* [ASSIGNMENT] Set down exactly the lines below, starting at the one that contains "- intros [= <-]. split; [discriminate|reflexivity]." and ending at the one that contains "- C [int] and", with both of those lines included and nothing else.

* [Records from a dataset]
- Opening Delimiter -

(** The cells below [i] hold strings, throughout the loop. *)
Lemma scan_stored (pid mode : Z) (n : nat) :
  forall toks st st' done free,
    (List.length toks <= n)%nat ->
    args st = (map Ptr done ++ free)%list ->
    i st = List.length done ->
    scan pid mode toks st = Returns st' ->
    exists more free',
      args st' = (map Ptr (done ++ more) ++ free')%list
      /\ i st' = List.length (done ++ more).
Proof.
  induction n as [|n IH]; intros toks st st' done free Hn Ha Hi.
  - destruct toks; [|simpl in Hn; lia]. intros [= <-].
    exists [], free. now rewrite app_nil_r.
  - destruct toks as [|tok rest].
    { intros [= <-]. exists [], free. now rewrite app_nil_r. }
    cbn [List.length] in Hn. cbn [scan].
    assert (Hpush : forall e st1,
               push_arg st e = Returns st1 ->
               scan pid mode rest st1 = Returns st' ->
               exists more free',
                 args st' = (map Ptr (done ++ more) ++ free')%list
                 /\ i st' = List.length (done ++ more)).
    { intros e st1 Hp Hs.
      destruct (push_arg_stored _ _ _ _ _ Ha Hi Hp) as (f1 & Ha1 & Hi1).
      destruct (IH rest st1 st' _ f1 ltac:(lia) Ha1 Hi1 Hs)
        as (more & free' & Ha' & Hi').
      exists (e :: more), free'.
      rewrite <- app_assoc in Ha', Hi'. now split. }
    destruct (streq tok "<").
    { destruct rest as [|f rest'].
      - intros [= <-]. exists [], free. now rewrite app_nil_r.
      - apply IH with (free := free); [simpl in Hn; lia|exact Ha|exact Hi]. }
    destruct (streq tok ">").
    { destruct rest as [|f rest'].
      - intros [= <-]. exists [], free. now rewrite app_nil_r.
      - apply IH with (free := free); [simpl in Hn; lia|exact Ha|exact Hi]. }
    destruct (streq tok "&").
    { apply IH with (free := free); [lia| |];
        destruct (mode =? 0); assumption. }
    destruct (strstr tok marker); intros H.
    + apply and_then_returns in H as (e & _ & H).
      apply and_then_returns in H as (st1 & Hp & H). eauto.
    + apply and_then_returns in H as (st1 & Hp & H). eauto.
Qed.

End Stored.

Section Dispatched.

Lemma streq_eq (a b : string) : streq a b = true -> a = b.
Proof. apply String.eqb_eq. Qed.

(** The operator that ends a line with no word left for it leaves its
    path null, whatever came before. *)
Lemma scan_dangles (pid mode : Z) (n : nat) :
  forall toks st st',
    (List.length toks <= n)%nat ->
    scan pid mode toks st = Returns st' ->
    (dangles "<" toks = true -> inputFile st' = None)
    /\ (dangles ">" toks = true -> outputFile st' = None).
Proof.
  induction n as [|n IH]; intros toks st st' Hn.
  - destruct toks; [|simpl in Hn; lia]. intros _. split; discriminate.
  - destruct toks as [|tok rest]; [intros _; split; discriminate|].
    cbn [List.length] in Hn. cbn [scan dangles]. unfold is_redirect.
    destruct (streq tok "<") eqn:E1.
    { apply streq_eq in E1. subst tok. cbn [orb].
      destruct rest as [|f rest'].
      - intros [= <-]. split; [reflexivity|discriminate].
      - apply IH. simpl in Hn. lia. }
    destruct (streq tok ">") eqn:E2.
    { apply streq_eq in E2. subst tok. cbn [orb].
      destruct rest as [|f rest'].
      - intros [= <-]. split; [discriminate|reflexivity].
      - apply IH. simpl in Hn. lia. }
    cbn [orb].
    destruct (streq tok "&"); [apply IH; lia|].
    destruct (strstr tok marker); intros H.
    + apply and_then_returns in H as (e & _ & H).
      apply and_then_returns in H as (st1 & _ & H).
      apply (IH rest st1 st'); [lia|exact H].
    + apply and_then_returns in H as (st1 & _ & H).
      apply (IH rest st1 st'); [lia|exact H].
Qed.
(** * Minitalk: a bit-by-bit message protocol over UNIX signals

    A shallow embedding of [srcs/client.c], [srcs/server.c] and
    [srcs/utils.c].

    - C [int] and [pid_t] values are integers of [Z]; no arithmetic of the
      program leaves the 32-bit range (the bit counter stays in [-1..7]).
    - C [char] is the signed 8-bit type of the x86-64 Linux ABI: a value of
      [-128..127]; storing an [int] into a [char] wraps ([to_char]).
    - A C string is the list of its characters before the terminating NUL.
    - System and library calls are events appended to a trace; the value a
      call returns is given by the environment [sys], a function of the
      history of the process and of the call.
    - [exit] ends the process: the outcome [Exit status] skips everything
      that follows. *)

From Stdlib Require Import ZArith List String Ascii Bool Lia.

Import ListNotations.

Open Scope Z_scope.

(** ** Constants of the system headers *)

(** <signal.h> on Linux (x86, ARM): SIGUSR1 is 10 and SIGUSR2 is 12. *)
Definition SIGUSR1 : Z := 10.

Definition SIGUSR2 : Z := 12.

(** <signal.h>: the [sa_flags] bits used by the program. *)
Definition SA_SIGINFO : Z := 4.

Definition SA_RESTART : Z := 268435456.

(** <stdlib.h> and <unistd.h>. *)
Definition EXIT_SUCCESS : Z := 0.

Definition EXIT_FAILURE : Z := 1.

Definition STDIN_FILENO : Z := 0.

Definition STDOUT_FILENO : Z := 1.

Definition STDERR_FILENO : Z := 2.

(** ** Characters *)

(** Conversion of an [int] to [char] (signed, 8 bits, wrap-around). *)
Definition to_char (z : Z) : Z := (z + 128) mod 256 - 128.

- Closing Delimiter -

* [FINISHED TASK]
      - intros [= <-]. split; [discriminate|reflexivity].
      - apply IH. simpl in Hn. lia. }
    cbn [orb].
    destruct (streq tok "&"); [apply IH; lia|].
    destruct (strstr tok marker); intros H.
    + apply and_then_returns in H as (e & _ & H).
      apply and_then_returns in H as (st1 & _ & H).
      apply (IH rest st1 st'); [lia|exact H].
    + apply and_then_returns in H as (st1 & _ & H).
      apply (IH rest st1 st'); [lia|exact H].
Qed.
(** * Minitalk: a bit-by-bit message protocol over UNIX signals

    A shallow embedding of [srcs/client.c], [srcs/server.c] and
    [srcs/utils.c].

    - C [int] and [pid_t] values are integers of [Z]; no arithmetic of the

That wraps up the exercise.